EFFECT OF BROMOCRIPTINE IN PITUITARY‐DEPENDENT CUSHING'S SYNDROME

Abstract

To assess the therapeutic value of a dopaminergic drug on abnormal ACTH secretion, we studied the effect of bromocriptine during short and long‐term treatment in nine patients with active pituitary‐dependent Cushing's syndrome. The single oral dose effect of bromocriptine (2·5 mg at 0800 h) on ACTH samples obtained every half hour for 3 h, was studied in six patients with Cushing's disease; in no case was suppression of ACTH observed. In five patients, the effect of bromocriptine was also investigated after its administration for two consecutive days (5 mg/d) with plasma samples taken every half hour for 12 h; in three cases no suppression of plasma ACTH was observed, while the other two showed a significant decrease. Three of our patients (a nonresponder to the single dose, a responder to the two‐day treatment, and an untested patient) were subjected to prolonged bromocriptine administration (2–45 months).

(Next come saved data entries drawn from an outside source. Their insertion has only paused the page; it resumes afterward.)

Definition for_range {S} (from upto : Z) (body : Z → S → option S) (s : S) : option S :=
  for_loop (Z.to_nat (upto - from)) from body s.

(** [l[i] = f (l[i])] *)
Definition vupd {A} (l : list A) (i : Z) (f : A → A) : option (list A) :=
  x ← vget l i; vset l i (f x).

(** [memcmp(a, b, n)], on unsigned bytes; [None] reads past the end of a buffer. *)
Fixpoint bytes_compare (a b : list Z) : comparison :=
  match a, b with
  | x :: a', y :: b' => match x ?= y with Eq => bytes_compare a' b' | c => c end
  | _, _ => Eq
  end.

Definition memcmp (a b : list Z) (n : Z) : option comparison :=
  if decide (0 ≤ n ∧ n ≤ Z.of_nat (length a) ∧ n ≤ Z.of_nat (length b))
  then Some (bytes_compare (take (Z.to_nat n) a) (take (Z.to_nat n) b)) else None.

(** The number a byte string stands for, most significant byte first. *)
Definition be_value (l : list Z) : Z := foldl (λ acc b, 256 * acc + b) 0 l.
Arguments be_value : simpl never.

(** An identity that none of [l] has (the address of a new list node). *)
Definition fresh_id (l : list Z) : Z := foldr Z.max 0 l + 1.

(** ** The bits of a byte string, most significant bit first *)
Definition bit_at (l : list Z) (k : Z) : bool :=
  match vget l (k / 8) with
  | Some b => Z.testbit b (7 - k mod 8)
  | None => false
  end.

Create HintDb bm.
Create Rewrite HintDb bmv.

(** ** Tactics *)

(** Splits the monadic binds and boolean tests of a hypothesis about a result. *)
Ltac mbind_inv H :=
  repeat first
    [ progress simplify_eq/=
    | match type of H with
      | mbind _ ?m = Some _ =>
          let x := fresh "x" in let E := fresh "E" in
          destruct m as [x|] eqn:E; simpl in H; [|discriminate H]
      | (if ?c then _ else _) = _ => let E := fresh "E" in destruct c eqn:E; try discriminate H
      end ].

(** Reduces the binds of a computation, and nothing else. *)
Ltac msimpl := cbn [mbind option_bind fmap option_fmap option_map].

(** ** Lemmas on integers *)

Lemma wrap_range w z : 0 ≤ w → 0 ≤ wrap w z < 2 ^ w.
Proof. intros. unfold wrap. apply Z.mod_pos_bound. apply Z.pow_pos_nonneg; lia. Qed.

Lemma wrap_small w z : 0 ≤ z < 2 ^ w → wrap w z = z.
Proof. apply Z.mod_small. Qed.

Lemma wrap_spec w z i : 0 ≤ w → 0 ≤ i → Z.testbit (wrap w z) i = bool_decide (i < w) && Z.testbit z i.
Proof.
  intros. unfold wrap. case_bool_decide.
  - by rewrite Z.mod_pow2_bits_low.
  - by rewrite Z.mod_pow2_bits_high by lia.
Qed.

Lemma byte_ok_u8 z : byte_ok (u8 z).
Proof. unfold byte_ok. pose proof (wrap_range 8 z). lia. Qed.

#[export] Hint Resolve byte_ok_u8 : bm.

Lemma testbit_high z w i : 0 ≤ z < 2 ^ w → w ≤ i → Z.testbit z i = false.
Proof.
  intros [Hz Hw] Hi. destruct (decide (z = 0)) as [->|]; [apply Z.bits_0|].
  apply Z.bits_above_log2; [lia|].
  apply Z.log2_lt_pow2; [lia|]. eapply Z.lt_le_trans; [done|].
  apply Z.pow_le_mono_r; lia.
Qed.

Lemma byte_ok_land x m : byte_ok x → byte_ok (Z.land x m).
Proof.
  unfold byte_ok. intros Hx. split; [apply Z.land_nonneg; lia|].
  destruct (decide (Z.land x m = 0)) as [->|Hne]; [lia|].
  assert (0 ≤ Z.land x m) by (apply Z.land_nonneg; lia).
  apply (Z.log2_lt_pow2 _ 8); [lia|]. destruct (Z_lt_le_dec (Z.log2 (Z.land x m)) 8) as [|Hle]; [done|].
  pose proof (Z.bit_log2 (Z.land x m) ltac:(lia)) as Hb. rewrite Z.land_spec in Hb.
  rewrite (testbit_high x 8) in Hb; [done|lia|lia].
Qed.

(** Two numbers of [w] bits are equal when their bits are. *)
Lemma bits_inj_w w x y :
  0 ≤ x < 2 ^ w → 0 ≤ y < 2 ^ w →
  (∀ i, 0 ≤ i < w → Z.testbit x i = Z.testbit y i) → x = y.
Proof.
  intros Hx Hy H. apply Z.bits_inj'. intros i Hi.
  destruct (decide (i < w)); [apply H; lia|].
  by rewrite !(testbit_high _ w) by lia.
Qed.

(** ** Lemmas on vectors *)

Section vectors.
Context {A : Type}.
Implicit Types (l : list A) (x y : A) (i j : Z).

Lemma vget_nat l i : 0 ≤ i → vget l i = l !! Z.to_nat i.
Proof. intros. unfold vget. by rewrite decide_True. Qed.

Lemma vget_Some_range l i x : vget l i = Some x → 0 ≤ i < Z.of_nat (length l).
Proof.
  unfold vget. case_decide; [|done]. intros ?%lookup_lt_Some. lia.
Qed.

Lemma vget_is_Some l i : is_Some (vget l i) ↔ 0 ≤ i < Z.of_nat (length l).
Proof.
  split.
  - intros [x ?]. by eapply vget_Some_range.
  - intros. rewrite vget_nat by lia. apply lookup_lt_is_Some. lia.
Qed.

Lemma vset_Some l i x : 0 ≤ i < Z.of_nat (length l) → vset l i x = Some (<[Z.to_nat i := x]> l).
Proof. intros. unfold vset. by rewrite decide_True. Qed.

Lemma vset_inv l i x l' :
  vset l i x = Some l' → 0 ≤ i < Z.of_nat (length l) ∧ l' = <[Z.to_nat i := x]> l.
Proof. unfold vset. case_decide; [|done]. intros [= <-]. done. Qed.

Lemma vset_length l i x l' : vset l i x = Some l' → length l' = length l.
Proof. intros [? ->]%vset_inv. apply length_insert. Qed.

Lemma vget_vset l i x l' j :
  vset l i x = Some l' → vget l' j = if decide (j = i) then Some x else vget l j.
Proof.
  intros [Hi ->]%vset_inv. unfold vget. case_decide; case_decide; simplify_eq; try done; try lia.
  - rewrite list_lookup_insert_eq; [done|lia].
  - rewrite list_lookup_insert_ne; [done|lia].
Qed.
End vectors.

(** ** Loops that update a vector in place *)

Section fill.
Context {A : Type}.
Implicit Types (l : list A).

In the first two patients only, biochemical data and clinical symptoms showed improvement, while the other patient showed only initial benefit. These data show that bromocriptine may occasionally reduce ACTH secretion in pituitary‐dependent Cushing's syndrome, and that a single oral dose bromocriptine test fails to identify the patients who will benefit from this treatment.